Task statement. Go through the data and report how many lines include the word "Hiff", giving only the number.

[Saved data entries]
(** X14.  A measurement logged by [logPerformance] is filed under
    PERFORMANCE only when no earlier category claims its message: when the
    metric's name contains, in any case, one of the words tested before
    (click, type, select, navigate, page, url, api, request, response,
    assert, expect, verify, wait, timeout), the entry gets another category,
    the performance summary of the test counts and measures nothing more
    than before, and the entry carries no [performance] tag. *)
Theorem logPerformance_keyword_in_metric_escapes_summary :
  forall (metric : string) (value : Z) (threshold : option Z)
         (st : SmartLogger.State) (keyword : string),
    In keyword Spec.earlier_keywords ->
    JS.includes (JS.toLowerCase metric) keyword = true ->
    let st' := SmartLogger.logPerformance metric value threshold st in
    let before :=
      SmartLogger.summarizePerformance
        (Spec.of_test (SmartLogger.currentTest st) (SmartLogger.logs st)) in
    let after :=
      SmartLogger.summarizePerformance
        (Spec.of_test (SmartLogger.currentTest st') (SmartLogger.logs st')) in
    (exists entry,
        SmartLogger.logs st' = (SmartLogger.logs st ++ [entry])%list
        /\ SmartLogger.testName entry = SmartLogger.currentTest st
        /\ SmartLogger.category entry <> Category.PERFORMANCE
        /\ ~ In "performance" (SmartLogger.tags entry))
    /\ SmartLogger.totalMeasurements after = SmartLogger.totalMeasurements before
    /\ SmartLogger.measured after = SmartLogger.measured before.
Proof.
  intros metric value threshold st keyword Hin Hinc st' before after.
  set (msg := "Performance: " ++ metric ++ " = " ++ JS.string_of_Z value ++ "ms").
  set (lv := match SmartLogger.has_threshold threshold with
             | Some t => if t <? value then Level.WARN else Level.INFO
             | None => Level.INFO
             end).
  assert (Hmsg : JS.includes (JS.toLowerCase msg) keyword = true).
  { unfold msg. rewrite !toLowerCase_app.
    now apply includes_app_left, includes_app_right. }
  destruct (categorizeLog_earlier_keyword msg lv keyword Hin Hmsg) as (Hcat & _ & _).
  assert (Heqb : Category.eqb (SmartLogger.categorizeLog msg lv) Category.PERFORMANCE
                 = false).
  { destruct (Category.eqb _ _) eqn:Heq; [|reflexivity].
    apply category_eqb_eq in Heq. contradiction. }
  split; [|split].
  - eexists. split; [reflexivity|]. split; [reflexivity|]. split; [exact Hcat|].
    cbn [SmartLogger.tags]. unfold SmartLogger.generateTags.
    cbn [JS.prop JS.lookup JS.truthy String.eqb Ascii.eqb Bool.eqb app].
    destruct (SmartLogger.has_threshold threshold) as [t|];
      [destruct (t <? value)|];
      destruct (JS.includes _ "screenshot"); cbn;
      intros H; repeat (destruct H as [H|H]; [discriminate H|]); exact H.
  - unfold after, before, st', SmartLogger.logPerformance, SmartLogger.log.
    cbn [SmartLogger.logs SmartLogger.currentTest].
    rewrite of_test_app. unfold SmartLogger.summarizePerformance.
    cbn [SmartLogger.totalMeasurements]. rewrite filter_app, length_app.
    cbn [Spec.of_test filter SmartLogger.testName].
    rewrite String.eqb_refl. cbn [filter SmartLogger.category].
    fold msg lv. rewrite Heqb. cbn. lia.
  - unfold after, before, st', SmartLogger.logPerformance, SmartLogger.log.
    cbn [SmartLogger.logs SmartLogger.currentTest].
    rewrite of_test_app. unfold SmartLogger.summarizePerformance.
    cbn [SmartLogger.measured]. rewrite filter_app, map_app.
    cbn [Spec.of_test filter SmartLogger.testName].
    rewrite String.eqb_refl. cbn [filter SmartLogger.category].
    fold msg lv. rewrite Heqb. cbn [map]. apply app_nil_r.
Qed.

Lemma logPerformance_keyword_in_metric_escapes_summary_witness :
  In "page" Spec.earlier_keywords
  /\ JS.includes (JS.toLowerCase "page_load") "page" = true
  /\ SmartLogger.totalMeasurements
       (SmartLogger.summarizePerformance
          (Spec.of_test "categories"
             (SmartLogger.logs
                (SmartLogger.logPerformance "page_load" 1200 (Some 5000)
                   (example_logger "categories")))))
     = 0%nat.
Proof.
  assert (Hin : In "page" Spec.earlier_keywords) by (cbn; tauto).
  assert (Hinc : JS.includes (JS.toLowerCase "page_load") "page" = true)
    by reflexivity.
  split; [exact Hin|]. split; [exact Hinc|].
  exact (proj1 (proj2 (logPerformance_keyword_in_metric_escapes_summary
                         "page_load" 1200 (Some 5000)
                         (example_logger "categories") "page" Hin Hinc))).
Defined.

(** X15.  The suggestions of a summary are the suggestions collected from
    the entries with each value kept once: a value is among them exactly
    when it was collected, no two of them are the same value, and there are
    no more of them than were collected. *)
Theorem generateSuggestions_keeps_each_value_once :
  forall (l : list SmartLogger.LogEntry) (result : list JS.Value),
    SmartLogger.generateSuggestions l = inr result ->
    exists collected,
      SmartLogger.collect_suggestions l = inr collected
      /\ (forall v, In v result <-> In v collected)
      /\ ForallOrdPairs
           (fun earlier later => SmartLogger.same_value later earlier = false) result
      /\ (List.length result <= List.length collected)%nat.
Proof.
  intros l result. unfold SmartLogger.generateSuggestions.
  destruct (SmartLogger.collect_suggestions l) as [e|collected]; cbn;
    [discriminate|].
  intros [= <-]. exists collected. split; [reflexivity|]. split; [|split].
  - intros v. rewrite dedupe_In. cbn. tauto.
  - apply dedupe_distinct.
  - apply dedupe_length.
Qed.

Lemma generateSuggestions_keeps_each_value_once_witness :
  exists result collected,
    SmartLogger.generateSuggestions
      (SmartLogger.logs
         (SmartLogger.logError closed_error (Some (inr quiet_report))
            (SmartLogger.logError closed_error (Some (inr quiet_report))
               (example_logger "login")))) = inr result
    /\ SmartLogger.collect_suggestions
         (SmartLogger.logs
            (SmartLogger.logError closed_error (Some (inr quiet_report))
               (SmartLogger.logError closed_error (Some (inr quiet_report))
                  (example_logger "login")))) = inr collected
    /\ (forall v, In v result <-> In v collected)
    /\ List.length collected = 6%nat
    /\ List.length result = 3%nat.
Proof.
  assert (H : {result |
               SmartLogger.generateSuggestions
                 (SmartLogger.logs
                    (SmartLogger.logError closed_error (Some (inr quiet_report))
                       (SmartLogger.logError closed_error (Some (inr quiet_report))
                          (example_logger "login")))) = inr result
               /\ List.length result = 3%nat}).
  { vm_compute. eexists. split; reflexivity. }
  destruct H as [result [Hr Hlen]].
  destruct (generateSuggestions_keeps_each_value_once _ result Hr)
    as (collected & Hc & Hiff & _ & _).
  exists result, collected. split; [exact Hr|]. split; [exact Hc|].
  split; [exact Hiff|]. split; [|exact Hlen].
  revert Hc. vm_compute. intros [= <-]. reflexivity.
Defined.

Output of the task. 2